(** The file routes pass on only the refused rows and the reachable rows
    inside one; they refuse exactly the paths the whole flattened set refuses. *)
Theorem policy_row_rules_exact (c : Caps) (l : option layer) level account sid (p : path)
    (Hresolve : forall q, resolve (real q) = Some (real q)) :
  let s := snd (scope_of c l level account sid) in
  blocked_workspace_path p [] (fst (policy_row_rules s)) (snd (policy_row_rules s)) =
  rows_refuse p (s_deny s) (s_reach s).
Proof using RP.
  intros s. unfold blocked_workspace_path, policy_row_rules. simpl.
  assert (Hreal : forall w, w ∈ s_reach s \/ w ∈ s_deny s -> exists q, w = real q).
  { subst s. unfold scope_of. destruct (effective_dict _ _ _ _ _ _) as [eff rs]. simpl. unfold rows_with.
    intros w [(e & -> & _)%list_elem_of_fmap|(e & -> & _)%list_elem_of_fmap]; eauto. }
  rewrite !rows_refuse_depth. set (D := max_depth p (s_deny s)).
  destruct (Z.leb_spec 0 D) as [HD|HD]; simpl; [|by rewrite andb_false_r].
  destruct (max_depth_inv p _ HD) as (d & Hd & Hud & Hdd). fold D in Hdd.
  rewrite (bool_decide_eq_false_2 (s_deny s = [])) by (intros E; rewrite E in Hd; by apply elem_of_nil in Hd). simpl.
  set (nested := List.filter _ (s_reach s)).
  apply eq_true_iff_eq. rewrite !Z.leb_le. split; intros HR.
  - destruct (Z.leb_spec (max_depth p (s_reach s)) D) as [|Hgt]; [done|].
    destruct (max_depth_inv p (s_reach s)) as (w & Hw & Huw & Hdw); [lia|].
    enough (w ∈ nested) as Hn by (pose proof (max_depth_elem p nested w Hn Huw); lia).
    apply elem_of_lfilter. split; [done|]. apply existsb_exists. exists d. rewrite <-list_elem_of_In. split; [done|].
    assert (under w d = true) as Hwd.
    { rewrite <-(deepest_same_rows p w d); [done|done|]. intros _. lia. }
    destruct (Hreal w) as [q ->]; [by left|]. destruct (Hreal d) as [q' ->]; [by right|].
    simpl. unfold resolve_or_self. rewrite !Hresolve. simpl. rewrite orb_false_r. apply bool_decide_eq_true.
    rewrite under_real_l, under_real_r in Hwd. unfold under in Hwd. by destruct (relative_to (real q) (real q')).
  - destruct (Z.leb_spec 0 (max_depth p nested)) as [Hn|]; [|lia].
    destruct (max_depth_inv p nested Hn) as (w & [Hw _]%elem_of_lfilter & Huw & Hdw).
    pose proof (max_depth_elem p _ w Hw Huw). lia.
Qed.

(** The row that decides a path is the first of the deepest rows that
    contain it, whatever its mode, refusals included; without such a row no row
    decides. *)
Theorem rule_most_specific (rs : list row) (p : path) :
  match rule rs p with
  | Some m => exists l1 r l2, rs = l1 ++ r :: l2 /\ r_mode r = m /\ under p (Path (r_path r)) = true /\
      (forall v, v ∈ l1 -> under p (Path (r_path v)) = true ->
         depth (real (Path (r_path v))) < depth (real (Path (r_path r)))) /\
      (forall v, v ∈ l2 -> under p (Path (r_path v)) = true ->
         depth (real (Path (r_path v))) <= depth (real (Path (r_path r))))
  | None => forall r, r ∈ rs -> under p (Path (r_path r)) = false
  end.
Proof.
  destruct (rule rs p) as [m|] eqn:E; [|by apply rule_None]. rewrite rule_best in E.
  pose proof (best_inv (row_key p) (row_key_nonneg p) rs) as Hb.
  destruct (best (row_key p) rs) as [[r|] n]; [|done]. simplify_eq/=.
  destruct Hb as [_ (n' & l1 & l2 & -> & Hk & H1 & H2)]. exists l1, r, l2. unfold row_key in Hk, H1, H2.
  destruct (under p (Path (r_path r))); [|done]. simplify_eq. repeat split; [| ].
  - intros v Hv Hu. apply (H1 v); [done|by rewrite Hu].
  - intros v Hv Hu. apply (H2 v); [done|by rewrite Hu].
Qed.

(** ** The gateway's data folder *)

Lemma conversation_folder_real p data_dir : conversation_folder (real p) data_dir = conversation_folder p data_dir.
Proof using RP. unfold conversation_folder. by rewrite real_idem. Qed.

Lemma conversation_folder_down p w data_dir :
  under p w = true -> conversation_folder w data_dir = true -> conversation_folder p data_dir = true.
Proof.
  intros [t Ht]%under_spec. unfold conversation_folder.
  destruct (relative_to (real w) (real data_dir)) as [parts|] eqn:Ew; [|done].
  assert (relative_to (real p) (real data_dir) = Some (parts ++ t)) as ->.
  { rewrite Ht. revert Ew. generalize (real w). induction (real data_dir) as [|a b IH]; intros [|x y]; simpl; try done;
      try (intros [= <-]; done). destruct (String.eqb a x); [apply IH|done]. }
  assert (Hd : depth parts <= depth (parts ++ t)) by (unfold depth; rewrite length_app; lia).
  assert (Hl : forall i x, parts !! i = Some x -> (parts ++ t) !! i = Some x) by (intros; by apply lookup_app_l_Some).
  destruct ((2 <=? depth parts) && _) eqn:E2; intros Hc.
  - bool_to_prop. rewrite (proj2 (Z.leb_le 2 _)) by lia. rewrite bool_decide_eq_true_2; [done|]. by apply Hl.
  - case_match; [done|]. bool_to_prop. rewrite (proj2 (Z.leb_le 6 _)) by lia.
    by rewrite !bool_decide_eq_true_2 by (by apply Hl).
Qed.

(** What every write of the gateway's list makes sure of ([check_builtin_rows]). *)
Definition rows_admitted (c : Caps) : Prop :=
  forall r, r ∈ g_folders (c_g c) -> r_mode r <> deny -> builtin_hit (Path (r_path r)) (c_builtin c) (c_data_dir c) = None.

(** A listed conversation folder of the account's own plane that contains [p]. *)
Definition own_conversation registry (g : gateway) (data_dir : path) tenant user (p : path) : Prop :=
  conversation_folder p data_dir = true /\
  exists r, r ∈ g_folders g /\ r_mode r <> deny /\ under p (Path (r_path r)) = true /\
    conversation_folder (Path (r_path r)) data_dir = true /\
    in_own_plane registry (Path (r_path r)) data_dir tenant user = true.

Lemma under_any_in p bs b : b ∈ bs -> under p b = true -> is_Some (under_any p bs).
Proof.
  intros Hb Hu. destruct (under_any p bs) eqn:E; [eauto|]. eapply under_any_None in E; [|exact Hb]. congruence.
Qed.

Lemma builtin_cap registry g data_dir tenant user p :
  let c := make_caps registry g data_dir tenant user in
  rows_admitted c -> is_Some (under_any p (c_builtin c)) -> cap c p <> deny ->
  own_conversation registry g data_dir tenant user p.
Proof using RP.
  intros c Ha [b Hb] Hcap. apply under_any_Some in Hb as [Hb Hpb]. unfold cap in Hcap.
  destruct (under_any (real p) (c_builtin c)) as [hit|] eqn:Eh.
  2: { eapply under_any_None in Eh; [|exact Hb]. by rewrite under_real_l, Hpb in Eh. }
  unfold builtin_hit in Hcap. rewrite Eh, conversation_folder_real in Hcap.
  change (c_data_dir c) with data_dir in Hcap.
  destruct (conversation_folder p data_dir) eqn:Ec; [|done].
  apply under_any_Some in Eh as [Hh _]. split; [done|].
  destruct (List.filter _ (c_rows c)) as [|r rest] eqn:Ei; [done|].
  assert (r ∈ r :: rest) as Hr by set_solver. rewrite <-Ei in Hr. apply elem_of_lfilter in Hr as [Hr Hin].
  bool_to_prop. subst c. simpl in Hr. apply elem_of_lfilter in Hr as [Hg Hus]. exists r.
  assert (under p (Path (r_path r)) = true) as Hpr by (rewrite <-under_real_l; by bool_to_prop).
  assert (conversation_folder (Path (r_path r)) data_dir = true) as Hcr.
  { specialize (Ha r Hg). unfold builtin_hit in Ha. simpl in Ha.
    destruct (under_any_in (Path (r_path r)) _ hit Hh) as [w Hw]; [done|]. simpl in Hw. rewrite Hw in Ha.
    destruct (conversation_folder (Path (r_path r)) data_dir); [done|]. by specialize (Ha ltac:(done)). }
  repeat split; try done. unfold row_usable in Hus. apply negb_true_iff, andb_false_iff in Hus as [Hu|Hu].
  - unfold conversation_folder in Hcr. unfold under in Hu. by destruct (relative_to _ _).
  - by apply negb_false_iff in Hu.
Qed.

------------------------------------------------------------

WORK INSTRUCTIONS: Select and copy every line of the listing with the word "repeat".

TASK OUTPUT:
  destruct (under p (Path (r_path r))); [|done]. simplify_eq. repeat split; [| ].
  repeat split; try done. unfold row_usable in Hus. apply negb_true_iff, andb_false_iff in Hus as [Hu|Hu].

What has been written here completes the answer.